Dynamic Compression Garments for Sensory Processing Disorder Treatment Using Integrated Active Materials

[+] Author and Article Information
Julia C. Duvall

Housing and Apparel Department of Design,
University of Minnesota,
Saint Paul, MN 95616
e-mail: duval051@umn.edu

Nicholas Schleif

Housing and Apparel Department of Design,
University of Minnesota,
Saint Paul, MN 95616

Lucy E. Dunne

Professor
Housing and Apparel Department of Design,
University of Minnesota,
Saint Paul, MN 95616

Brad Holschuh

Assistant Professor
Housing and Apparel Department of Design,
University of Minnesota,
Saint Paul, MN 95616

1Corresponding author.

Manuscript received February 17, 2018; final manuscript received October 23, 2018; published online March 6, 2019. Assoc. Editor: Venketesh Dubey.

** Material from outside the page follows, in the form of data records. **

(** ** server.go *)

(** Returns the number of pages in the PDF specified by [pdfPath]. *)
Definition getNumPages (env : Env) (pdfPath : string) : result Z :=
  (* ghostscript can retrieve us the number of pages *)
  let cmd := ["gs"; "-q"; "-dNODISPLAY"; "-c";
              fmt.Sprintf "(%s) (r) file runpdfbegin pdfpagecount = quit"
                          [fmt.Str pdfPath]] in
  match cmd_Output env cmd with
  | Err err => Err err
  | Ok numPagesBytes =>
      let numPagesStr := strings.Trim numPagesBytes LF in
      match strconv.ParseInt numPagesStr with
      | Err err => Err err
      | Ok numPagesInt64 => Ok numPagesInt64
      end
  end.

(** [uploadJPEGToS3]: uploads one page of one variant.  [jpegFile.Stat()]
    on the file just opened is taken to succeed. *)
Definition uploadJPEGToS3 (env : Env) (files : list string)
    (jpegPath s3JPEGPath : string) (pageNum : Z) : list Event * option error :=
  let localPath := fmt.Sprintf jpegPath [fmt.Int pageNum] in
  match os_Open files localPath with
  | Some err => ([], Some err)
  | None =>
      let remoteJPEGPath := fmt.Sprintf s3JPEGPath [fmt.Int pageNum] in
      let err := PutReader env remoteJPEGPath localPath in
      ([Put remoteJPEGPath localPath err], err)
  end.

(** The page loop of [uploadJPEGRangeToS3], entered at [pageNum]. *)
Fixpoint uploadJPEGRangeToS3_from (fuel : nat) (env : Env) (files : list string)
    (jpegPath smallJPEGPath largeJPEGPath : string)
    (s3JPEGPath s3SmallJPEGPath s3LargeJPEGPath : string)
    (pageNum lastPage : Z) : option (list Event * option error) :=
  match fuel with
  | O => None
  | S fuel' =>
      if pageNum <=? lastPage then
        (* upload JPEGs (normal, and large) corresponding to each page to S3 *)
        let '(ev1, err) := uploadJPEGToS3 env files jpegPath s3JPEGPath pageNum in
        match err with
        | Some _ => Some (ev1, err)
        | None =>
          let '(ev2, err) :=
            uploadJPEGToS3 env files smallJPEGPath s3SmallJPEGPath pageNum in
          match err with
          | Some _ => Some (ev1 ++ ev2, err)
          | None =>
            let '(ev3, err) :=
              uploadJPEGToS3 env files largeJPEGPath s3LargeJPEGPath pageNum in
            match err with
            | Some _ => Some (ev1 ++ ev2 ++ ev3, err)
            | None =>
              match uploadJPEGRangeToS3_from fuel' env files
                      jpegPath smallJPEGPath largeJPEGPath
                      s3JPEGPath s3SmallJPEGPath s3LargeJPEGPath
                      (Int.add pageNum 1) lastPage with
              | None => None
              | Some (evs, err) => Some (ev1 ++ ev2 ++ ev3 ++ evs, err)
              end
            end
          end
        end
      else Some ([], None)
  end.

(** [uploadJPEGRangeToS3]: uploads the pages [firstPage..lastPage]. *)
Definition uploadJPEGRangeToS3 (fuel : nat) (env : Env) (files : list string)
    (jpegPath smallJPEGPath largeJPEGPath : string)
    (s3JPEGPath s3SmallJPEGPath s3LargeJPEGPath : string)
    (firstPage lastPage : Z) : option (list Event * option error) :=
  uploadJPEGRangeToS3_from fuel env files jpegPath smallJPEGPath largeJPEGPath
    s3JPEGPath s3SmallJPEGPath s3LargeJPEGPath firstPage lastPage.

(** [int(math.Ceil(float64(numPages) / float64(numWorkers)))], the
    computation of lines 171-172 and 257-258. *)
Definition numPagesPerWorker (numPages numWorkers : Z) : Z :=
  let numPagesPerWorkerFloat64 :=
    float64.div (float64.of_int numPages) (float64.of_int numWorkers) in
  float64.to_int (float64.Ceil numPagesPerWorkerFloat64).

(** The worker-spawning loop of lines 175-186 and 262-273, entered at
    [firstPage].  Both coordinators run the same loop; [worker] is the
    goroutine started for a page range, and the result lists what the
    workers return, in spawning order.  A worker started with [go] runs
    on its own: its result does not influence the loop. *)
Fixpoint spawnWorkers {W : Type} (fuel : nat) (worker : Z -> Z -> option W)
    (numPages numPagesPerWorker firstPage : Z) : option (list W) :=
  match fuel with
  | O => None
  | S fuel' =>
      if firstPage <=? numPages then
        (* spawn workers, keeping track of them to wait until they're finished *)
        let lastPage := Int.sub (Int.add firstPage numPagesPerWorker) 1 in
        let lastPage := if lastPage >? numPages then numPages else lastPage in
        match worker firstPage lastPage,
              spawnWorkers fuel' worker numPages numPagesPerWorker
                (Int.add firstPage numPagesPerWorker) with
        | Some w, Some ws => Some (w :: ws)
        | _, _ => None
        end
      else Some []
  end.

(** The page ranges handed to the workers. *)
Definition pageRanges (fuel : nat) (numPages numWorkers : Z) : option (list (Z * Z)) :=
  spawnWorkers fuel (fun firstPage lastPage => Some (firstPage, lastPage))
    numPages (numPagesPerWorker numPages numWorkers) 1.

(** [request.Form[key]]: the values and whether the key is present. *)
Definition lookupForm (request : Request) (key : string) : list string * bool :=
  match Form request !! key with
  | Some values => (values, true)
  | None => ([], false)
  end.

(** [uploadAllJPEGsToS3]: uploads the JPEGs at [jpegPath],
    [smallJPEGPath] and [largeJPEGPath] to S3; the S3 names are taken
    from the request.  The result holds the events of every upload
    worker, in spawning order, and the returned error. *)
Definition uploadAllJPEGsToS3 (fuel : nat) (env : Env) (files : list string)
    (request : Request) (jpegPath smallJPEGPath largeJPEGPath : string)
    (numPages : Z) : option (list (list Event) * option error) :=
  let '(s3JPEGPathSet, okJPEGPath) := lookupForm request "s3JPEGPath" in
  let '(s3SmallJPEGPathSet, okSmallJPEGPath) := lookupForm request "s3SmallJPEGPath" in
  let '(s3LargeJPEGPathSet, okLargeJPEGPath) := lookupForm request "s3LargeJPEGPath" in
  (* ensure user gives us precisely one normal JPEG and one large JPEG path *)
  if negb okJPEGPath then
    Some ([], Some (errorString
      ("Must specify a JPEG path in the 's3JPEGPath' key." +:+ LF)))
  else if negb okSmallJPEGPath then
    Some ([], Some (errorString
      ("Must specify a small JPEG path in the 's3SmallJPEGPath' key." +:+ LF)))
  else if negb okLargeJPEGPath then
    Some ([], Some (errorString
      ("Must specify a large JPEG path in the 's3LargeJPEGPath' key." +:+ LF)))
  else if negb (length s3JPEGPathSet =? 1)%nat then
    Some ([], Some (errorString
      ("Must specify exactly one JPEG path in the 's3JPEGPath' key." +:+ LF)))
  else if negb (length s3SmallJPEGPathSet =? 1)%nat then
    Some ([], Some (errorString
      ("Must specify exactly one JPEG path in the 's3SmallJPEGPath' key." +:+ LF)))
  else if negb (length s3LargeJPEGPathSet =? 1)%nat then
    Some ([], Some (errorString
      ("Must specify exactly one JPEG path in the 's3LargeJPEGPath' key." +:+ LF)))
  else
    let s3JPEGPath := hd EmptyString s3JPEGPathSet in
    if negb (strings.Contains s3JPEGPath "%d") then
      Some ([], Some (errorString
        ("Must specify a JPEG path with %d in the 's3JPEGPath' key." +:+ LF)))
    else
    let s3SmallJPEGPath := hd EmptyString s3SmallJPEGPathSet in
    if negb (strings.Contains s3SmallJPEGPath "%d") then
      Some ([], Some (errorString
        ("Must specify a JPEG path with %d in the 's3SmallJPEGPath' key." +:+ LF)))
    else
    let s3LargeJPEGPath := hd EmptyString s3LargeJPEGPathSet in
    if negb (strings.Contains s3LargeJPEGPath "%d") then
      Some ([], Some (errorString
        ("Must specify a JPEG path with %d in the 's3LargeJPEGPath' key." +:+ LF)))
    else
    (* find number of pages to upload per worker *)
    let numPagesPerWorker := numPagesPerWorker numPages NUM_WORKERS_UPLOAD in
    match spawnWorkers fuel
            (uploadJPEGRangeToS3 fuel env files jpegPath smallJPEGPath largeJPEGPath
               s3JPEGPath s3SmallJPEGPath s3LargeJPEGPath)
            numPages numPagesPerWorker 1 with
    | None => None
    | Some workers => Some (map fst workers, None)
    end.

(** [resizeAndSaveImage]: resizes the JPEG at [jpegPath] to at most
    [maxWidth] x [maxHeight] and saves it to [resizedJPEGPath]. *)
Definition resizeAndSaveImage (env : Env) (jpegPath resizedJPEGPath : string)
    (maxWidth maxHeight : Z) : Event * option error :=
  let dimension := fmt.Sprintf "%dx%d" [fmt.Int maxWidth; fmt.Int maxHeight] in
  let cmd := ["convert"; "-resize"; dimension; jpegPath; resizedJPEGPath] in
  let err := cmd_Run env cmd in
  (Exec cmd err, err).

(** The file a command leaves behind when it succeeds. *)
Definition produced (err : option error) (path : string) : list string :=
  match err with None => [path] | Some _ => [] end.

(** The page loop of [convertPagesToJPEGs], entered at [pageNum].  The
    result holds the worker's events and the files it has produced. *)
Fixpoint convertPagesToJPEGs_from (fuel : nat) (env : Env)
    (pdfPath jpegPath smallJPEGPath largeJPEGPath : string)
    (pageNum lastPage : Z) : option (list Event * list string) :=
  match fuel with
  | O => None
  | S fuel' =>
      if pageNum <=? lastPage then
        (* convert a single page at a time with the correct output JPEG path *)
        let firstPageOption := fmt.Sprintf "-dFirstPage=%d" [fmt.Int pageNum] in
        let lastPageOption := fmt.Sprintf "-dLastPage=%d" [fmt.Int pageNum] in
        (* convert to two sizes: normal and large *)
        let jpegPathForPage := fmt.Sprintf jpegPath [fmt.Int pageNum] in
        let smallJPEGPathForPage := fmt.Sprintf smallJPEGPath [fmt.Int pageNum] in
        let largeJPEGPathForPage := fmt.Sprintf largeJPEGPath [fmt.Int pageNum] in
        let outputFileOption :=
          fmt.Sprintf "-sOutputFile=%s" [fmt.Str largeJPEGPathForPage] in
        let cmd := ["gs"; "-dNOPAUSE"; "-sDEVICE=jpeg"; firstPageOption;
                    lastPageOption; outputFileOption; "-dJPEGQ=90"; "-r200"; "-q";
                    pdfPath; "-c"; "quit"] in
        let err := cmd_Run env cmd in
        match err with
        | Some _ =>
            Some ([Exec cmd err; Printf ("gs command failed: %s" +:+ LF) err], [])
        | None =>
          (* the value returned by resizeAndSaveImage is not assigned:
             [err] is still the rasterizer's *)
          let '(ev1, r1) :=
            resizeAndSaveImage env largeJPEGPathForPage jpegPathForPage 800 800 in
          let files1 := largeJPEGPathForPage :: produced r1 jpegPathForPage in
          match err with
          | Some _ =>
              Some ([Exec cmd err; ev1;
                     Printf ("Couldn't resize image: %s" +:+ LF) err], files1)
          | None =>
            let '(ev2, r2) :=
              resizeAndSaveImage env jpegPathForPage smallJPEGPathForPage 300 300 in
            let files2 := files1 ++ produced r2 smallJPEGPathForPage in
            match err with
            | Some _ =>
                Some ([Exec cmd err; ev1; ev2;
                       Printf ("Couldn't resize image: %s" +:+ LF) err], files2)
            | None =>
              match convertPagesToJPEGs_from fuel' env pdfPath jpegPath
                      smallJPEGPath largeJPEGPath (Int.add pageNum 1) lastPage with
              | None => None
              | Some (evs, fs) => Some (Exec cmd err :: ev1 :: ev2 :: evs, files2 ++ fs)
              end
            end
          end
        end
      else Some ([], [])
  end.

J. Med. Devices 13(2), 021001 (Mar 06, 2019) (9 pages) Paper No: MED-18-1035; doi: 10.1115/1.4042599 History: Received February 17, 2018; Revised October 23, 2018

Many medical conditions, including sensory processing disorder (SPD), employ compression therapy as a form of treatment. SPD patients often wear weighted or elastic vests to produce compression on the body, which have been shown to have a calming effect on the wearer. Recent advances in compression garment technology incorporate active materials to produce dynamic, low bulk compression garments that can be remotely controlled. In this study, an active compression vest using shape memory alloy (SMA) spring actuators was developed to produce up to 52.5 mmHg compression on a child's torso for SPD applications. The vest prototype incorporated 16 SMA spring actuators (1.25 mm diameter, spring index = 3) that constrict when heated, producing large forces and displacements that can be controlled via an applied current. When power was applied (up to 43.8 W), the prototype vest generated increasing magnitudes of pressure (up to 37.6 mmHg, spatially averaged across the front of the torso) on a representative child-sized form. The average pressure generated was measured up to 71.6% of the modeled pressure, and spatial pressure nonuniformities were observed that can be traced to specific garment architectural features. Although there is no consistent standard in magnitude or distribution of applied force in compression therapy garments, it is clear from comparative benchmarks that the compression produced by this garment exceeds the demands of the target application. This study demonstrates the viability of SMA-based compression garments as an enabling technology for enhancing SPD (and other compression-based) treatment.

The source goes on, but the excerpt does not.